## Task directions
Find the line holding "(** A run over" in the entries below. Give it again exactly, along with every line after it up to and including the line holding "intros Hsteps. apply set_eq. intros x.".

━━━━━━━━━━

(** X18: a key that the dialog accepts is the trimmed text of the input; it
    is not empty and starts with AI, and the text has at least 30
    characters.  Handed to [handleApiKeyChange], with a storage that
    takes it, it becomes the key of the client and of the input, it is
    stored, and no error is shown. *)
Theorem handleSave_configures (text key : string) (w : World KeyState) :
  handleSave text = HandsOn key →
  key = trim text ∧ key ≠ "" ∧ startsWith "AI" key = true ∧ 30 ≤ String.length text
  ∧ let w' := handleApiKeyChange false key w in
    isApiKeySet w' = true ∧ ai w' = Some key ∧ apiKey (caller w') = key
    ∧ localStorage (caller w') !! "gemini-api-key" = Some key
    ∧ error (caller w') = error (caller w).
Proof.
  intros (-> & Hkey & Hstart & Hlen)%handleSave_spec. split_and!; [done..|].
  destruct (handleApiKeyChange_stores (trim text) w Hkey) as (Hai & Hstate & Hstore & Herr).
  cbv zeta. split_and!; [|done..| |done].
  - unfold isApiKeySet. rewrite Hai. by apply bool_decide_eq_true_2.
  - rewrite Hstore. apply lookup_insert_eq.
Qed.

Lemma handleSave_configures_witness :
  let text := "AIzaSy-0123456789-0123456789-abc  " in
  let key := "AIzaSy-0123456789-0123456789-abc" in
  let w := reloaded ∅ in
  handleSave text = HandsOn key
  ∧ key = trim text ∧ key ≠ "" ∧ startsWith "AI" key = true ∧ 30 ≤ String.length text
  ∧ let w' := handleApiKeyChange false key w in
    isApiKeySet w' = true ∧ ai w' = Some key ∧ apiKey (caller w') = key
    ∧ localStorage (caller w') !! "gemini-api-key" = Some key
    ∧ error (caller w') = error (caller w).
Proof.
  intros text key w. split; [by vm_compute|].
  apply (handleSave_configures text key w). by vm_compute.
Defined.
(** X19: a key stored in one session is the key of the client and of the
    input after the page is loaded anew. *)
Theorem saved_key_survives_reload (key : string) (w : World KeyState) :
  key ≠ "" →
  let w' := loadApiKey (reloaded (localStorage (caller (handleApiKeyChange false key w)))) in
  isApiKeySet w' = true ∧ ai w' = Some key ∧ apiKey (caller w') = key.
Proof.
  intros Hkey.
  destruct (handleApiKeyChange_stores key w Hkey) as (_ & _ & -> & _).
  unfold loadApiKey, reloaded. cbn [caller localStorage].
  rewrite lookup_insert_eq. destruct key as [|c key]; [done|]. by cbn.
Qed.

Lemma saved_key_survives_reload_witness :
  let key := "AIzaSy-0123456789-0123456789-abc" in
  let w' := loadApiKey (reloaded (localStorage
                                    (caller (handleApiKeyChange false key (reloaded ∅))))) in
  isApiKeySet w' = true ∧ ai w' = Some key ∧ apiKey (caller w') = key.
Proof.
  intros key. apply (saved_key_survives_reload key (reloaded ∅)). done.
Defined.

(** X20: clearing the key empties the input and the storage but leaves the
    client of the service as it is: the service keeps the old key until
    the page is loaded anew, and has none after that. *)
Theorem handleClear_keeps_client (setItemThrows : bool) (key : string)
    (w : World KeyState) :
  handleClear = HandsOn key →
  let w' := handleApiKeyChange setItemThrows key w in
  apiKey (caller w') = "" ∧ localStorage (caller w') !! "gemini-api-key" = None
  ∧ error (caller w') = error (caller w)
  ∧ ai w' = ai w
  ∧ isApiKeySet (loadApiKey (reloaded (localStorage (caller w')))) = false.
Proof.
  intros [= <-]. cbn. split_and!; [done| |done..|].
  - apply lookup_delete_eq.
  - unfold loadApiKey. cbn. by rewrite lookup_delete_eq.
Qed.

Lemma handleClear_keeps_client_witness :
  let w := handleApiKeyChange false "AIzaSy-0123456789-0123456789-abc" (reloaded ∅) in
  let w' := handleApiKeyChange false "" w in
  apiKey (caller w') = "" ∧ localStorage (caller w') !! "gemini-api-key" = None
  ∧ error (caller w') = error (caller w)
  ∧ ai w' = ai w
  ∧ isApiKeySet (loadApiKey (reloaded (localStorage (caller w')))) = false.
Proof.
  intros w. apply (handleClear_keeps_client false "" w). reflexivity.
Defined.

End ConfigFacts.

(** * Properties of the dashboard *)

Module DashboardFacts.
Import Scheduler Gemini App Dashboard AppFacts.



Lemma successes_images (imgs : list ImageFile) (steps : list WorkflowNode) :
  successes (imgs ≫= fun image => successLog image <$> steps).
Proof.
  apply Forall_forall. intros entry (image & Hentry & _)%list_elem_of_bind.
  apply list_elem_of_fmap in Hentry as (step & -> & _). by exists image, step.
Qed.






(** A run over no step is refused with a message. *)
Lemma executeWorkflow_no_step
    (provider : nat → Request → CallOutcome) (fuel : nat) (cancelDuring : option nat)
    (w w' : World AppState) (o : Outcome unit) :
  executeWorkflow provider fuel cancelDuring w = Some (o, w') →
  nodes (caller w) = [] → is_Some (error (caller w')).
Proof.
  unfold executeWorkflow. cbn [update caller nodes connections setError].
  destruct (getExecutionOrder _ _ _) as [[workflow|]|] eqn:Horder;
    cbn [mbind option_bind]; [|by intros [= <- <-]|done].
  destruct (negb _); [by intros [= <- <-]|].
  case_bool_decide; [by intros [= <- <-]|].
  case_bool_decide as Hworkflow; [by intros [= <- <-]|].
  intros _ Hnodes. apply getExecutionOrder_length in Horder.
  rewrite Hnodes in Horder. by destruct workflow.
Qed.

Lemma names_steps (image : ImageFile) (steps : list WorkflowNode) :
  steps ≠ [] →
  (list_to_set (imageName <$> (successLog image <$> steps)) : gset string)
  = {[file_name image]}.
Proof.
  intros Hsteps. apply set_eq. intros x.
  rewrite elem_of_list_to_set, list_elem_of_fmap, elem_of_singleton. split.
  - intros (entry & -> & (step & -> & _)%list_elem_of_fmap). done.
  - intros ->. destruct steps as [|step steps]; [done|].
    exists (successLog image step). split; [done|]. apply list_elem_of_fmap.
    exists step. split; [done|]. apply list_elem_of_here.
Qed.
Lemma rgb_of_index_succ (n : Z) :
  0 <= n -> n + 1 < 2 ^ 24 ->
  rgb_of_index (n + 1) = odometer_succ (rgb_of_index n).
Proof.
  intros Hn Hm. unfold odometer_succ, rgb_of_index. cbn [r g b].
  destruct (Z.ltb_spec (n mod 256) 255) as [Hb|Hb].
  - f_equal; Z.div_mod_to_equations; lia.
  - destruct (Z.ltb_spec ((n / 256) mod 256) 255) as [Hg|Hg].
    + f_equal; Z.div_mod_to_equations; lia.
    + unfold wrap8. f_equal; Z.div_mod_to_equations; lia.
Qed.

Lemma lookup_odometer_nat (i : nat) (c : RGB) :
  odometer !! i = Some c ->
  Z.of_nat i < 2 ^ 24 /\ c = rgb_of_index (Z.of_nat i).
Proof.
  intros Hi. pose proof (lookup_lt_Some _ _ _ Hi) as Hlt.
  pose proof length_odometer as Hlen.
  assert (Hb : 0 <= Z.of_nat i < 2 ^ 24) by lia.
  split; [lia|].
  pose proof (lookup_odometer (Z.of_nat i) Hb) as Hl.
  rewrite Nat2Z.id in Hl. congruence.
Qed.

Lemma NoDup_odometer : NoDup odometer.
Proof.
  apply NoDup_alt. intros i j c Hi Hj.
  apply lookup_odometer_nat in Hi, Hj.
  destruct Hi as [Hi Ei], Hj as [Hj Ej].
  assert (E : Z.of_nat i = Z.of_nat j).
  { apply rgb_of_index_inj; [lia | lia | congruence]. }
  lia.
Qed.

Lemma odometer_complete (c : RGB) : rgb_valid c <-> c ∈ odometer.
Proof.
  split.
  - intros (Hr & Hg & Hb). apply list_elem_of_lookup.
    exists (Z.to_nat (r c * 65536 + g c * 256 + b c)).
    rewrite lookup_odometer by lia. f_equal.
    destruct c as [r0 g0 b0]. unfold rgb_of_index. cbn [r g b] in *.
    f_equal; Z.div_mod_to_equations; lia.
  - intros Hc. apply list_elem_of_lookup in Hc. destruct Hc as [i Hi].
    apply lookup_odometer_nat in Hi. destruct Hi as [Hi ->].
    apply rgb_of_index_valid. lia.
Qed.

(** With the body that records its argument, feeding a list appends it. *)
Lemma feed_log_enqueue (l acc : list RGB) :
  feed log_enqueue l acc = acc ++ l.
Proof.
  unfold feed. revert acc. induction l as [|c l IH]; intros acc; cbn [foldl].
  - rewrite app_nil_r. reflexivity.
  - rewrite IH. unfold log_enqueue. rewrite <- app_assoc. reflexivity.
Qed.

(** C8: one pass of the producer's loop nest, started at (0, 0, 0), hands
    to [enqueue] every one of the 2^24 triplets exactly once, in odometer
    order: position [n] holds the triplet whose base-256 digits are those
    of [n], [b] being the last digit, so each step advances [b], a field
    that was 255 goes to 0 and advances the field before it, and the pass
    ends, after the 2^24 triplets, when [r] has gone back to 0. *)
Theorem producer_enumerates_odometer :
  producer_pass log_enqueue 256 [] = Some (rgb_zero, odometer) /\
  Z.of_nat (length odometer) = 2 ^ 24 /\
  odometer !! 0%nat = Some (mkRGB 0 0 0) /\
  (forall n : Z, 0 <= n < 2 ^ 24 ->
     odometer !! Z.to_nat n = Some (rgb_of_index n)) /\
  (forall n : Z, 0 <= n -> n + 1 < 2 ^ 24 ->
     rgb_of_index (n + 1) = odometer_succ (rgb_of_index n)) /\
  odometer_succ (rgb_of_index (2 ^ 24 - 1)) = mkRGB 0 0 0 /\
  NoDup odometer /\
  (forall c : RGB, rgb_valid c <-> c ∈ odometer).
Proof.
  split.
  { rewrite producer_pass_feeds_odometer by lia.
    rewrite feed_log_enqueue, app_nil_l. reflexivity. }
  split; [exact length_odometer|].
  split; [exact (lookup_odometer 0 ltac:(lia))|].
  split; [exact lookup_odometer|].
  split; [exact rgb_of_index_succ|].
  split; [reflexivity|].
  split; [exact NoDup_odometer | exact odometer_complete].
Qed.

End Odometer.

(** ** Invariants of the shared state *)

Section SharedState.
(** * micro-batcher: the batching engine of [batch.go]

    A shallow embedding of package [microbatcher] and the properties of its
    queue, its two flush triggers, its shutdown drain and its result futures.

    Conventions of the embedding.
    - Go's [int] and [time.Duration] are [Z]; no arithmetic is done on them in
      [batch.go], so no wrap-around arises.
    - A slice is a [list]; a slice expression whose bounds are out of range
      panics.
    - A [chan B] of capacity 1 is a reference into a store of slots
      ([None]: empty, [Some v]: holding [v]).
    - Every method is a computation over the [World] (the [Batcher] object,
      the channel store, the goroutines started by [go] and not yet run) that
      finishes, panics or blocks.
    - The goroutines are interleaved by labelled step relations of two
      grains. [step] takes one method call or one iteration of a [for] loop
      as its unit: it describes the schedules in which nothing comes between
      an unlocked read and the critical section that it guards, and serves
      for what one call or iteration does and for what holds along such
      schedules. [fstep] takes the unit that the mutex gives: the unlocked
      reads of [AddJob], of the [switch] of [Start] and the receive of
      [startTicker] are steps of their own, and other goroutines step between
      them and the locked part. Every step of [step] is a sequence of steps
      of [fstep] ([step_refines]); what depends on all interleavings is
      stated over [fstep]. *)

From Stdlib Require Import ZArith String Ascii Lia.
From stdpp Require Import base list.

Open Scope Z_scope.

(** ** Outcomes of a computation *)

Inductive outcome (S T : Type) : Type :=
| Done (x : T) (s : S)
| Panic (msg : string)
| Blocked.
Arguments Done {S T} x s.
Arguments Panic {S T} msg.
Arguments Blocked {S T}.

Definition ret {S T} (x : T) : S -> outcome S T := fun s => Done x s.

Definition bind {S T U} (c : S -> outcome S T) (k : T -> S -> outcome S U)
  : S -> outcome S U :=
  fun s =>
    match c s with
    | Done x s' => k x s'
    | Panic msg => Panic msg
    | Blocked => Blocked
    end.

Declare Scope go_scope.
Delimit Scope go_scope with go.
Notation "x <- c ;; k" := (bind c (fun x => k))
  (at level 100, c at next level, k at level 200, right associativity) : go_scope.
Notation "c ;; k" := (bind c (fun _ => k))
  (at level 100, k at level 200, right associativity) : go_scope.

(** ** [time.Ticker] *)

(** Modelled from the spec: the periodic timer, which is [time.Ticker] of
    Go's standard library and not among the sources. It signals once per
    period and its countdown can be restarted. Time is logical: [countdown]
    is the time left until the next tick, and [0] means that a tick is
    waiting on the channel [C]. That a non-positive interval panics is the
    library's documented behaviour. *)
Record Ticker := mkTicker { period : Z; countdown : Z }.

━━━━━━━━━━

## Task output
(** A run over no step is refused with a message. *)
Lemma executeWorkflow_no_step
    (provider : nat → Request → CallOutcome) (fuel : nat) (cancelDuring : option nat)
    (w w' : World AppState) (o : Outcome unit) :
  executeWorkflow provider fuel cancelDuring w = Some (o, w') →
  nodes (caller w) = [] → is_Some (error (caller w')).
Proof.
  unfold executeWorkflow. cbn [update caller nodes connections setError].
  destruct (getExecutionOrder _ _ _) as [[workflow|]|] eqn:Horder;
    cbn [mbind option_bind]; [|by intros [= <- <-]|done].
  destruct (negb _); [by intros [= <- <-]|].
  case_bool_decide; [by intros [= <- <-]|].
  case_bool_decide as Hworkflow; [by intros [= <- <-]|].
  intros _ Hnodes. apply getExecutionOrder_length in Horder.
  rewrite Hnodes in Horder. by destruct workflow.
Qed.

Lemma names_steps (image : ImageFile) (steps : list WorkflowNode) :
  steps ≠ [] →
  (list_to_set (imageName <$> (successLog image <$> steps)) : gset string)
  = {[file_name image]}.
Proof.
  intros Hsteps. apply set_eq. intros x.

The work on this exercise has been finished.